Andreas Johannes Köstenberger (born November 2, 1957) is an Austrian-American Biblical scholar, who was research professor at Midwestern Baptist Theological Seminary. Until 2018, he was Senior Research Professor of New Testament and Biblical Theology at Southeastern Baptist Theological Seminary (SEBTS) in Wake Forest, North Carolina. Kostenberger now teaches in an adjunct position at BJU Seminary in Greenville, SC. His primary research interests are the Gospel of John, biblical theology, and hermeneutics.

== Life ==
Köstenberger was born on November 2, 1957, in Vienna, Austria, where he was raised in the Roman Catholic Church. As a young man, Köstenberger converted to Evangelicalism.

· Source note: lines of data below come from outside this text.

(** X10.  What the decode constructor throws, the descriptor loads and
    the path load turn into a status.  The constructor throws [ex] on the
    descriptor that reaches it.  Then a descriptor load returns
    INVALID_ARGUMENT with [ex] after the prefix of the message and has
    done nothing but the construction; a path load returns FAIL with [ex]
    as message and has closed the descriptor it opened; both leave the
    output handle as it was, and neither resolves. *)
Theorem constructor_exception_converted
    (regs : option (list IOnnxRuntimeOpSchemaCollection)) (s : state) (ex : string) :
  (∀ mp : ModelProto,
     has_graph mp = true → Model_from_proto (Some mp) regs = Throw ex →
     Model_Load_proto mp regs s
     = (Return (Status_error ONNXRUNTIME INVALID_ARGUMENT
                  ("Failed to load model with error: " +:+ ex)),
        {| events := events s ++ [EvNewModel]; p_model := p_model s |})
     ∧ Model_Load_unique_ptr mp regs s = Model_Load_proto mp regs s)
  ∧ (∀ (file_path : string) (mp : ModelProto),
       descriptor_reached (FromPath file_path) = Some mp →
       Model_from_proto (Some mp) regs = Throw ex →
       LoadModel file_path regs s
       = (Return (Status_error ONNXRUNTIME FAIL ex),
          {| events := events s ++ [EvFileOpenRd file_path;
                                    EvParseFromFd (FileOpenRd file_path).2;
                                    EvNewModel;
                                    EvFileClose (FileOpenRd file_path).2];
             p_model := p_model s |})).
Proof.
  split.
  - intros mp Hg Hctor. split; [|done].
    unfold Model_Load_proto. rewrite Hg. cbn [negb].
    by rewrite construct_and_resolve_run, Hctor.
  - intros file_path mp Hreached Hctor. cbn [descriptor_reached] in Hreached.
    rewrite LoadModel_run. cbn zeta.
    destruct (negb _ && _); [done|].
    rewrite Model_Load_fd_run. unfold descriptor_parsed_from_fd in Hreached.
    case_bool_decide; [done|]. cbn zeta.
    destruct (_ && _); [|done]. injection Hreached as Hmp.
    rewrite construct_bind_resolve_run, Hmp, Hctor.
    cbn [fst snd events p_model opened_rd]. by rewrite <- !app_assoc.
Qed.

(** X11.  The events of a path load that returns OK, in order: the open,
    the parse from the descriptor the open gave, the construction, one
    warning per default-domain import of the parsed descriptor below
    version 7, the full resolve, and last the close of that descriptor. *)
Theorem path_load_OK_trace (file_path : string)
    (regs : option (list IOnnxRuntimeOpSchemaCollection))
    (h : option Model) (s' : state) :
  LoadModel file_path regs (initially h) = (Return Status_OK, s') →
  events s' =
    [EvFileOpenRd file_path; EvParseFromFd (FileOpenRd file_path).2; EvNewModel]
    ++ (EvWarning <$> Model_from_proto_warnings
                        (ParseFromFileInputStream (FileOpenRd file_path).2).1.2)
    ++ [EvResolve true; EvFileClose (FileOpenRd file_path).2].
Proof.
  rewrite LoadModel_run. cbn zeta.
  destruct (negb _ && _).
  { intros [= Hst _]. pose proof (open_failure_status_not_OK file_path
      (Code (FileOpenRd file_path).1)) as Hno. by rewrite Hst in Hno. }
  destruct (Model_Load_fd _ regs (opened_rd file_path (initially h)))
    as [[status|ex] s1] eqn:Hin; cbn [fst snd]; [|done].
  intros [= Hst <-]. cbn [events].
  destruct (IsOK status) eqn:Hok; [|by subst status].
  destruct (Model_Load_fd_OK _ _ _ _ _ Hin Hok) as (m & _ & _ & ->).
  cbn [opened_rd initially events]. by rewrite <- !app_assoc.
Qed.
(** * felixcraft-site: the payment verification handlers

    A shallow embedding of [src/api/verify-crypto.js], which holds the two
    request handlers of the site:

    - the crypto verifier ([handler], [fetchTxReceipt], [verifyUSDCTransfer],
      [buildEmailHTML]), and
    - the card webhook handler (the Stripe [handler] after the separator line).

    JavaScript values are modelled as the code uses them: strings as
    sequences of code units, numbers as IEEE-754 binary64 values (the
    specification floats of the Standard Library, which compute), exceptions
    and the two outbound calls (the JSON-RPC fetch and the email send) through
    a small monad that records every call in a trace. *)

From Stdlib Require Import ZArith List String Ascii Bool Lia.
From Stdlib Require Import Floats.SpecFloat.
From Stdlib Require Import DecimalString.
Import ListNotations.

Local Open Scope string_scope.
Local Open Scope Z_scope.

(* ===================================================================== *)
(** * JavaScript strings *)
(* ===================================================================== *)

(** A string is a sequence of code units. The model covers the code units
    U+0000 to U+00FF (one [ascii] each), which is where hex words, addresses
    and the ASCII punctuation of the two patterns live. *)
Module JSString.

Definition code (c : ascii) : Z := Z.of_N (N_of_ascii c).

Definition in_range (lo hi : Z) (c : ascii) : bool :=
  (lo <=? code c) && (code c <=? hi).

(** [String.prototype.toLowerCase] on one code unit: A-Z, and the upper-case
    letters of the Latin-1 block (U+00C0 to U+00DE without the multiplication
    sign U+00D7), move up by 32. *)
Definition lower_char (c : ascii) : ascii :=
  if in_range 65 90 c
     || (in_range 192 222 c && negb (code c =? 215))
  then ascii_of_N (N_of_ascii c + 32)
  else c.

Fixpoint toLowerCase (s : string) : string :=
  match s with
  | EmptyString => EmptyString
  | String c r => String (lower_char c) (toLowerCase r)
  end.

(** [s.slice(start)] for a start index that is not negative. *)
Fixpoint slice (s : string) (start : nat) {struct start} : string :=
  match start, s with
  | O, _ => s
  | S n, EmptyString => EmptyString
  | S n, String _ r => slice r n
  end.

(** White space and line terminators ([\s], and what [parseInt] trims). *)
Definition is_space (c : ascii) : bool :=
  in_range 9 13 c || (code c =? 32) || (code c =? 160).

Fixpoint trimStart (s : string) : string :=
  match s with
  | String c r => if is_space c then trimStart r else s
  | EmptyString => EmptyString
  end.

(** [!s]: the empty string is the only falsy string. *)
Definition truthy (s : string) : bool := negb (String.eqb s "").

(** A property that is absent ([undefined] or [null]) or a string. *)
Definition truthy_opt (v : option string) : bool :=
  match v with
  | Some s => truthy s
  | None => false
  end.
(** The steps of a submission the first server has stored. *)
Lemma server_js_capture_steps now rnd b db rc isNew cid db' :
  ServerJs.capture now rnd b db = (CaptureOk rc isNew cid, db') ->
  exists course c2 c4 p c5 i c6,
    course_by_slug (slug_or_default (Body.courseSlug b)) db = Some course
    /\ conn_db c2 = db
    /\ isNew = bool_decide (option_map cust_id (matched_customer (course_id course) b db)
                            = None)
    /\ upsert_capture_customer now (course_id course) b
         (normalizeEmail (Body.email b)) (normalizePhone (Body.phone b))
         (option_map cust_id (matched_customer (course_id course) b db)) c2
       = (inr cid, c4)
    /\ rescore cid c4 = (inr p, c5)
    /\ query (insert_capture
                (capture_row (course_id course) cid b (generateRewardCode rnd)
                             "free_beer")) c5 = (inr i, c6)
    /\ db' = conn_db c6
    /\ rc = Some (generateRewardCode rnd).
Proof.
  unfold ServerJs.capture.
  destruct (ServerJs.capture_tx now rnd b (mkConn db false)) as [[e|r] c6] eqn:Htx;
    [discriminate|].
  intros [= -> <-]. unfold ServerJs.capture_tx in Htx.
  apply bind_ok in Htx as (courseResult & c0 & Hcourse & Htx).
  apply select_ok in Hcourse as (-> & Hdb0 & _). simpl in Htx, Hdb0.
  destruct (course_by_slug _ db) as [course|] eqn:Hcourse; [|discriminate].
  apply bind_ok in Htx as (byEmail & c1 & Hemail & Htx).
  apply lookup_if_present_found in Hemail as [-> Hdb1]. rewrite Hdb0 in *.
  apply bind_ok in Htx as (byPhone & c2 & Hphone & Htx).
  assert (Hmatch :
            match byPhone with
            | Some row => Some (cust_id row)
            | None => option_map cust_id
                        (found_by (normalizeEmail (Body.email b))
                                  (customer_by_email (course_id course)) db)
            end = option_map cust_id (matched_customer (course_id course) b db)
            /\ conn_db c2 = db).
  { unfold matched_customer.
    destruct (found_by (normalizeEmail (Body.email b)) _ db) as [a|]; simpl in *.
    - injection Hphone as <- <-. auto.
    - apply lookup_if_present_found in Hphone as [-> Hdb2]. rewrite Hdb1 in *.
      destruct (found_by (normalizePhone (Body.phone b)) _ db); auto. }
  destruct Hmatch as [Hmatch Hdb2]. rewrite Hmatch in Htx.
  apply bind_ok in Htx as (customerId & c4 & Hupsert & Htx).
  apply bind_ok in Htx as (p & c5 & Hscore & Htx).
  apply bind_ok in Htx as (i & c7 & Hcap & Hret).
  injection Hret as <- <- <- <-.
  exists course, c2, c4, p, c5, i, c7. repeat split; auto.
Qed.

Lemma update_customer_ids cid upd db u db' :
  (forall c, cust_id (upd c) = cust_id c) ->
  update_customer cid upd db = inr (u, db') ->
  map cust_id (customers db') = map cust_id (customers db).
Proof.
  intros Hid. unfold update_customer. destruct (existsb _ _); [discriminate|].
  intros [= _ <-]. simpl. rewrite map_map. apply map_ext. intros c.
  destruct (bool_decide _); [apply Hid|reflexivity].
Qed.

Lemma rescore_rows cid c p c' :
  rescore cid c = (inr p, c') ->
  customers (conn_db c')
  = map (fun x => if bool_decide (cust_id x = cid)
                  then set_score (calculateMembershipScore
                                    (default x (customer_by_id cid (conn_db c))))
                                 p x
                  else x)
        (customers (conn_db c)).
Proof.
  unfold rescore. intros (o & c1 & Hsel & Hk)%bind_ok.
  apply select_ok in Hsel as (-> & Hdb & _).
  destruct (customer_by_id cid (conn_db c)) as [row|] eqn:Hrow; [|discriminate].
  apply bind_ok in Hk as ([] & c2 & Hupd & Hret). injection Hret as <- <-.
  apply query_ok in Hupd as (_ & Hupd & _). unfold update_unkeyed in Hupd.
  injection Hupd as Hdb2. rewrite <- Hdb2, Hdb. reflexivity.
Qed.

(** The first server looks a customer up by e-mail address and, failing
    that, by phone number.  A submission that finds one is stored under
    that customer's id and adds no customer row; one that finds none
    creates exactly one row, on its first visit and with source
    "capture". *)
Theorem server_js_matches_email_then_phone now rnd b db rc isNew cid db' :
  ServerJs.capture now rnd b db = (CaptureOk rc isNew cid, db') ->
  exists course,
    course_by_slug (slug_or_default (Body.courseSlug b)) db = Some course
    /\ match matched_customer (course_id course) b db with
       | Some row =>
           isNew = false /\ cid = cust_id row
           /\ map cust_id (customers db') = map cust_id (customers db)
       | None =>
           isNew = true
           /\ exists rows row,
                customers db' = (rows ++ [row])%list
                /\ map cust_id rows = map cust_id (customers db)
                /\ cust_id row = cid
                /\ visit_count row = 1
                /\ source row = "capture"
                /\ email row = normalizeEmail (Body.email b)
                /\ phone row = normalizePhone (Body.phone b)
       end.
Proof.
  intros (course & c2 & c4 & p & c5 & i & c6 & Hcourse & Hdb2 & -> & Hupsert & Hscore
          & Hcap & -> & _)%server_js_capture_steps.
  exists course. split; [exact Hcourse|].
  apply query_ok in Hcap as (_ & Hcap & _). apply insert_capture_ok in Hcap as [_ Hcust6].
  rewrite Hcust6, (rescore_rows _ _ _ _ Hscore).
  assert (Hids : forall l : list Customer,
             map cust_id
               (map (fun x => if bool_decide (cust_id x = cid)
                              then set_score
                                     (calculateMembershipScore
                                        (default x (customer_by_id cid (conn_db c4)))) p x
                              else x) l)
             = map cust_id l).
  { intros l. rewrite map_map. apply map_ext. intros x. destruct (bool_decide _); reflexivity. }
  unfold upsert_capture_customer in Hupsert.
  destruct (matched_customer (course_id course) b db) as [row|]; simpl in *.
  - apply bind_ok in Hupsert as (u & c3 & Hupd & Hret). injection Hret as <- <-.
    apply query_ok in Hupd as (_ & Hupd & _).
    apply update_customer_ids in Hupd; [|reflexivity].
    rewrite Hids, Hupd, Hdb2. auto.
  - apply query_ok in Hupsert as (_ & Hins & _). unfold insert_customer in Hins.
    destruct (existsb _ _); [discriminate|]. injection Hins as Hcid Hdb4.
    rewrite Hdb2 in *.
    assert (Hcs : customers (conn_db c4)
                  = (customers db
                     ++ [new_capture_customer now (course_id course) b
                           (normalizeEmail (Body.email b))
                           (normalizePhone (Body.phone b)) (next_id db)])%list).
    { rewrite <- Hdb4. reflexivity. }
    rewrite Hcs, map_app. split; [reflexivity|].
    eexists. eexists. split; [reflexivity|]. split; [apply Hids|].
    cbn [map new_capture_customer cust_id].
    rewrite bool_decide_eq_true_2 by exact Hcid. repeat split; auto.
Qed.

At the age of twenty-seven, Köstenberger left Austria for the United States to pursue theological studies at Columbia Bible College and Graduate School of Missions. In 1990 Köstenberger began doctoral studies at Trinity Evangelical Divinity School under D. A. Carson, submitting his dissertation on the mission motif in the Gospel of John in 1993.

Köstenberger then taught at Briercrest Bible College for two years, returned to Trinity for a one-year teaching position to cover for D. A. Carson while he was on sabbatical (during which time, in 1996, Köstenberger received an "Award for Scholarly Productivity" from Trinity), and then took a teaching position at Southeastern Baptist Theological Seminary (SEBTS) in 1996, where he was Senior Research Professor of New Testament and Biblical Theology.

He was for 22 years editor of the Journal of the Evangelical Theological Society and founder of Biblical Foundations, an organization that "exists to strengthen the biblical foundations of the family, the church, and society."

== Allegations of Plagiarism ==
In 2017, Köstenberger's commentary on John in the Baker Exegetical Commentary was withdrawn from publication when the author reported "a series of inadvertently unattributed references." Several biblical scholars called it plagiarism. Subsequently, Zondervan publishers also retracted their Illustrated Bible Commentary, Volume 2: New Testament series. The unattributed references were from The Gospel According to John, by D. A. Carson, who was Köstenberger's doctoral advisor.

==Bibliography==
Among the many works by Köstenberger are:
- Invitation to Biblical Interpretation (2013)
- Truth Matters (2015, co-authored with Josh Chatraw and Darrell Bock)
- The Cradle, the Cross, and the Crown: An Introduction to the New Testament (2016,2nd Ed, co-authored with L. Scott Kellum and Charles L. Quarles)
- The Holy Spirit (2020, co-authored with Gregg Allison)
- Biblical Theology (2023, co-authored with Gregory Goswell)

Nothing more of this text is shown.